(Saved entries)
(** ** The two loops of [_pmbd_buffer_flush_range] *)

Lemma flush_range_sync_ok (d : PMBD_DEVICE_T) (hb p : Z) :
  wfr d hb -> 0 <= p < PMBD_TOTAL_PB_NUM d -> PBN_TO_PMBD_BUFFER_ID d p = hb ->
  PMBD_BLOCK_IS_BUFFERED d p = true ->
  exists d', flush_range_sync hb p d = Ok d' /\
    wfr d' hb /\ flush_step d d' hb /\ same_view d d' /\
    pbi_space d' = pbi_space d /\
    (forall k, k <> pbi_bbn (pbi_space d p) ->
       bbi_space (buffers d' hb) k = bbi_space (buffers d hb) k) /\
    (forall k, bbi_pbn (bbi_space (buffers d' hb) k) = bbi_pbn (bbi_space (buffers d hb) k)) /\
    (forall k, slot_synced d hb k -> slot_synced d' hb k) /\
    slot_synced d' hb (pbi_bbn (pbi_space d p)) /\
    (forall a, a / pb_size <> p -> mem_space d' a = mem_space d a).
Proof.
  intros Hw Hp Ho Hb.
  pose proof (wfr_buffered_linked _ _ _ Hw Hp Hb) as Hl. rewrite Ho in Hl.
  destruct (wfr_buffered _ _ _ Hw Hp Hb) as (Hwin & Hpbn).
  unfold PBN_TO_PMBD_BUFFER in Hwin, Hpbn. rewrite Ho in Hwin, Hpbn.
  assert (Hhb : 0 <= hb < num_buffers d) by (rewrite <- Ho; eapply wfr_owner; eauto).
  unfold flush_range_sync. rewrite Hb. unfold PMBD_BLOCK_PBI.
  set (k0 := pbi_bbn (pbi_space d p)) in *.
  destruct (PMBD_BUFFER_BBI_IS_DIRTY (buffers d hb) k0) eqn:Hdirty.
  - eexists. split; [reflexivity|].
    match goal with |- wfr ?x _ /\ _ => set (d' := x) end.
    assert (Hc : same_conf d d') by (unfold same_conf; repeat split).
    assert (Hpbi : pbi_space d' = pbi_space d) by reflexivity.
    assert (Hmem : mem_space d' = memcpy (mem_space d) (PMBD_BLOCK_VADDR p)
                     (buffer_space (buffers d hb)) (PMBD_BUFFER_BLOCK k0) pb_size)
      by reflexivity.
    assert (Hoth : forall bid, bid <> hb -> buffers d' bid = buffers d bid).
    { intros bid Hne. unfold d', set_buffer, set_buffers. cbn. now apply upd_other. }
    assert (Hbbi : bbi_space (buffers d' hb) =
                   upd (bbi_space (buffers d hb)) k0 (mkBBI (bbi_pbn (bbi_space (buffers d hb) k0)) FALSE)).
    { unfold d', set_buffer, set_buffers. cbn. now rewrite upd_same. }
    assert (Hs : flush_step d d' hb).
    { split; [exact Hc|]. split; [exact Hoth|].
      unfold d', set_buffer, set_buffers. cbn. rewrite upd_same. cbn. repeat split. }
    assert (Hbo : forall k, k <> k0 -> bbi_space (buffers d' hb) k = bbi_space (buffers d hb) k).
    { intros k Hk. rewrite Hbbi. now apply upd_other. }
    assert (Hbp : forall bid k, bbi_pbn (bbi_space (buffers d' bid) k) =
                                bbi_pbn (bbi_space (buffers d bid) k)).
    { intros bid k. destruct (Z.eq_dec bid hb) as [->|Hne]; [|now rewrite Hoth].
      rewrite Hbbi. unfold upd. destruct (Z.eqb_spec k k0) as [->|]; reflexivity. }
    assert (Hmo : forall a, a / pb_size <> p -> mem_space d' a = mem_space d a).
    { intros a Ha. rewrite Hmem. apply memcpy_out. unfold PMBD_BLOCK_VADDR.
      intros Hr. apply Ha. apply (in_block a p (a - pb_size * p)); lia. }
    assert (Hsy0 : slot_synced d' hb k0).
    { split; [|split].
      - apply (linked_pres d d' hb k0 Hc); auto.
      - rewrite Hbbi, upd_same. reflexivity.
      - intros j Hj. rewrite Hbp, Hpbn, Hmem.
        destruct Hs as (_ & _ & _ & _ & _ & _ & _ & ->).
        rewrite memcpy_in by lia. f_equal. lia. }
    assert (Hsyn : forall k, slot_synced d hb k -> slot_synced d' hb k).
    { intros k Hk. destruct (Z.eq_dec k k0) as [->|Hne]; [exact Hsy0|].
      destruct Hs as (_ & _ & _ & _ & _ & _ & _ & Hbs).
      apply (slot_synced_pres d d' hb k Hc); auto.
      intros j Hj. apply Hmo. destruct Hk as (Hlk & _).
        rewrite (in_block _ (bbi_pbn (bbi_space (buffers d hb) k)) j) by (unfold PMBD_BLOCK_VADDR; lia).
        intros E. apply Hne. apply (linked_inj d hb k k0 Hlk Hl). congruence. }
    split; [|split; [exact Hs|split; [|conj; auto]]].
    + (* invariant *)
      split; [eapply device_ok_conf; eauto; eapply wfr_device; eauto|]. split.
      * intros bid Hbid. pose proof Hc as (_ & _ & _ & Hnb & _). rewrite Hnb in Hbid.
        split; [eapply flush_step_control; eauto; eapply wfr_control; eauto|].
        intros k Hk. apply (flush_step_window _ _ _ _ _ Hs) in Hk.
        destruct (wfr_slot _ _ _ _ Hw Hbid Hk) as [Hsd|(-> & [Hsd|Hsd])].
        -- destruct (Z.eq_dec bid hb) as [->|Hne].
           ++ destruct (Z.eq_dec k k0) as [->|Hnk]; [right; split; [reflexivity | left; exact Hsy0]|].
              left. apply (slot_dirty_pres d d' hb k); auto.
           ++ left. apply (slot_dirty_pres d d' bid k); auto.
              now rewrite Hoth.
        -- right. split; [reflexivity|]. left. now apply Hsyn.
        -- right. split; [reflexivity|]. right.
           unfold slot_free in *. now rewrite Hbp, (total_conf _ _ Hc).
      * intros q Hq. rewrite (total_conf _ _ Hc) in Hq. rewrite Hpbi. split.
        -- eapply wfr_pbi_nonneg; eauto.
        -- rewrite (is_buffered_eq d d' hb q Hs) by now rewrite Hpbi.
           intros Hbq. destruct (wfr_buffered _ _ _ Hw Hq Hbq) as (H1 & H2).
           unfold PBN_TO_PMBD_BUFFER in *. rewrite (owner_conf _ _ _ Hc). split.
           ++ now apply (flush_step_window _ _ _ _ _ Hs).
           ++ now rewrite Hbp.
    + (* view *)
      intros a Ha. unfold dev_byte.
      rewrite (is_buffered_eq d d' hb (a / pb_size) Hs) by now rewrite Hpbi.
      destruct (PMBD_BLOCK_IS_BUFFERED d (a / pb_size)) eqn:Hba.
      * rewrite Hpbi. unfold PBN_TO_PMBD_BUFFER. rewrite (owner_conf _ _ _ Hc).
        destruct Hs as (_ & Ho' & _ & _ & _ & _ & _ & Hbs).
        destruct (Z.eq_dec (PBN_TO_PMBD_BUFFER_ID d (a / pb_size)) hb) as [->|Hne].
        -- now rewrite Hbs.
        -- now rewrite Ho'.
      * apply Hmo. intros E. rewrite E in Hba. congruence.
  - (* already clean: nothing to do *)
    exists d. split; [reflexivity|].
    assert (Hsy0 : slot_synced d hb k0).
    { destruct (wfr_slot _ _ _ _ Hw Hhb Hwin) as [(_ & Hd)|(_ & [H|H])].
      - unfold PMBD_BUFFER_BBI_IS_DIRTY, PMBD_BUFFER_BBI, TRUE in Hdirty. rewrite Hd in Hdirty. discriminate.
      - exact H.
      - exfalso. eapply slot_free_not_linked; eauto. }
    split; [exact Hw|]. split; [apply flush_step_refl|]. split; [apply same_view_refl|].
    conj; auto.
Qed.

▸ Exercise aim
Copy out every record exactly.

▸ Exercise response
(** ** The two loops of [_pmbd_buffer_flush_range] *)

Lemma flush_range_sync_ok (d : PMBD_DEVICE_T) (hb p : Z) :
  wfr d hb -> 0 <= p < PMBD_TOTAL_PB_NUM d -> PBN_TO_PMBD_BUFFER_ID d p = hb ->
  PMBD_BLOCK_IS_BUFFERED d p = true ->
  exists d', flush_range_sync hb p d = Ok d' /\
    wfr d' hb /\ flush_step d d' hb /\ same_view d d' /\
    pbi_space d' = pbi_space d /\
    (forall k, k <> pbi_bbn (pbi_space d p) ->
       bbi_space (buffers d' hb) k = bbi_space (buffers d hb) k) /\
    (forall k, bbi_pbn (bbi_space (buffers d' hb) k) = bbi_pbn (bbi_space (buffers d hb) k)) /\
    (forall k, slot_synced d hb k -> slot_synced d' hb k) /\
    slot_synced d' hb (pbi_bbn (pbi_space d p)) /\
    (forall a, a / pb_size <> p -> mem_space d' a = mem_space d a).
Proof.
  intros Hw Hp Ho Hb.
  pose proof (wfr_buffered_linked _ _ _ Hw Hp Hb) as Hl. rewrite Ho in Hl.
  destruct (wfr_buffered _ _ _ Hw Hp Hb) as (Hwin & Hpbn).
  unfold PBN_TO_PMBD_BUFFER in Hwin, Hpbn. rewrite Ho in Hwin, Hpbn.
  assert (Hhb : 0 <= hb < num_buffers d) by (rewrite <- Ho; eapply wfr_owner; eauto).
  unfold flush_range_sync. rewrite Hb. unfold PMBD_BLOCK_PBI.
  set (k0 := pbi_bbn (pbi_space d p)) in *.
  destruct (PMBD_BUFFER_BBI_IS_DIRTY (buffers d hb) k0) eqn:Hdirty.
  - eexists. split; [reflexivity|].
    match goal with |- wfr ?x _ /\ _ => set (d' := x) end.
    assert (Hc : same_conf d d') by (unfold same_conf; repeat split).
    assert (Hpbi : pbi_space d' = pbi_space d) by reflexivity.
    assert (Hmem : mem_space d' = memcpy (mem_space d) (PMBD_BLOCK_VADDR p)
                     (buffer_space (buffers d hb)) (PMBD_BUFFER_BLOCK k0) pb_size)
      by reflexivity.
    assert (Hoth : forall bid, bid <> hb -> buffers d' bid = buffers d bid).
    { intros bid Hne. unfold d', set_buffer, set_buffers. cbn. now apply upd_other. }
    assert (Hbbi : bbi_space (buffers d' hb) =
                   upd (bbi_space (buffers d hb)) k0 (mkBBI (bbi_pbn (bbi_space (buffers d hb) k0)) FALSE)).
    { unfold d', set_buffer, set_buffers. cbn. now rewrite upd_same. }
    assert (Hs : flush_step d d' hb).
    { split; [exact Hc|]. split; [exact Hoth|].
      unfold d', set_buffer, set_buffers. cbn. rewrite upd_same. cbn. repeat split. }
    assert (Hbo : forall k, k <> k0 -> bbi_space (buffers d' hb) k = bbi_space (buffers d hb) k).
    { intros k Hk. rewrite Hbbi. now apply upd_other. }
    assert (Hbp : forall bid k, bbi_pbn (bbi_space (buffers d' bid) k) =
                                bbi_pbn (bbi_space (buffers d bid) k)).
    { intros bid k. destruct (Z.eq_dec bid hb) as [->|Hne]; [|now rewrite Hoth].
      rewrite Hbbi. unfold upd. destruct (Z.eqb_spec k k0) as [->|]; reflexivity. }
    assert (Hmo : forall a, a / pb_size <> p -> mem_space d' a = mem_space d a).
    { intros a Ha. rewrite Hmem. apply memcpy_out. unfold PMBD_BLOCK_VADDR.
      intros Hr. apply Ha. apply (in_block a p (a - pb_size * p)); lia. }
    assert (Hsy0 : slot_synced d' hb k0).
    { split; [|split].
      - apply (linked_pres d d' hb k0 Hc); auto.
      - rewrite Hbbi, upd_same. reflexivity.
      - intros j Hj. rewrite Hbp, Hpbn, Hmem.
        destruct Hs as (_ & _ & _ & _ & _ & _ & _ & ->).
        rewrite memcpy_in by lia. f_equal. lia. }
    assert (Hsyn : forall k, slot_synced d hb k -> slot_synced d' hb k).
    { intros k Hk. destruct (Z.eq_dec k k0) as [->|Hne]; [exact Hsy0|].
      destruct Hs as (_ & _ & _ & _ & _ & _ & _ & Hbs).
      apply (slot_synced_pres d d' hb k Hc); auto.
      intros j Hj. apply Hmo. destruct Hk as (Hlk & _).
        rewrite (in_block _ (bbi_pbn (bbi_space (buffers d hb) k)) j) by (unfold PMBD_BLOCK_VADDR; lia).
        intros E. apply Hne. apply (linked_inj d hb k k0 Hlk Hl). congruence. }
    split; [|split; [exact Hs|split; [|conj; auto]]].
    + (* invariant *)
      split; [eapply device_ok_conf; eauto; eapply wfr_device; eauto|]. split.
      * intros bid Hbid. pose proof Hc as (_ & _ & _ & Hnb & _). rewrite Hnb in Hbid.
        split; [eapply flush_step_control; eauto; eapply wfr_control; eauto|].
        intros k Hk. apply (flush_step_window _ _ _ _ _ Hs) in Hk.
        destruct (wfr_slot _ _ _ _ Hw Hbid Hk) as [Hsd|(-> & [Hsd|Hsd])].
        -- destruct (Z.eq_dec bid hb) as [->|Hne].
           ++ destruct (Z.eq_dec k k0) as [->|Hnk]; [right; split; [reflexivity | left; exact Hsy0]|].
              left. apply (slot_dirty_pres d d' hb k); auto.
           ++ left. apply (slot_dirty_pres d d' bid k); auto.
              now rewrite Hoth.
        -- right. split; [reflexivity|]. left. now apply Hsyn.
        -- right. split; [reflexivity|]. right.
           unfold slot_free in *. now rewrite Hbp, (total_conf _ _ Hc).
      * intros q Hq. rewrite (total_conf _ _ Hc) in Hq. rewrite Hpbi. split.
        -- eapply wfr_pbi_nonneg; eauto.
        -- rewrite (is_buffered_eq d d' hb q Hs) by now rewrite Hpbi.
           intros Hbq. destruct (wfr_buffered _ _ _ Hw Hq Hbq) as (H1 & H2).
           unfold PBN_TO_PMBD_BUFFER in *. rewrite (owner_conf _ _ _ Hc). split.
           ++ now apply (flush_step_window _ _ _ _ _ Hs).
           ++ now rewrite Hbp.
    + (* view *)
      intros a Ha. unfold dev_byte.
      rewrite (is_buffered_eq d d' hb (a / pb_size) Hs) by now rewrite Hpbi.
      destruct (PMBD_BLOCK_IS_BUFFERED d (a / pb_size)) eqn:Hba.
      * rewrite Hpbi. unfold PBN_TO_PMBD_BUFFER. rewrite (owner_conf _ _ _ Hc).
        destruct Hs as (_ & Ho' & _ & _ & _ & _ & _ & Hbs).
        destruct (Z.eq_dec (PBN_TO_PMBD_BUFFER_ID d (a / pb_size)) hb) as [->|Hne].
        -- now rewrite Hbs.
        -- now rewrite Ho'.
      * apply Hmo. intros E. rewrite E in Hba. congruence.
  - (* already clean: nothing to do *)
    exists d. split; [reflexivity|].
    assert (Hsy0 : slot_synced d hb k0).
    { destruct (wfr_slot _ _ _ _ Hw Hhb Hwin) as [(_ & Hd)|(_ & [H|H])].
      - unfold PMBD_BUFFER_BBI_IS_DIRTY, PMBD_BUFFER_BBI, TRUE in Hdirty. rewrite Hd in Hdirty. discriminate.
      - exact H.
      - exfalso. eapply slot_free_not_linked; eauto. }
    split; [exact Hw|]. split; [apply flush_step_refl|]. split; [apply same_view_refl|].
    conj; auto.
Qed.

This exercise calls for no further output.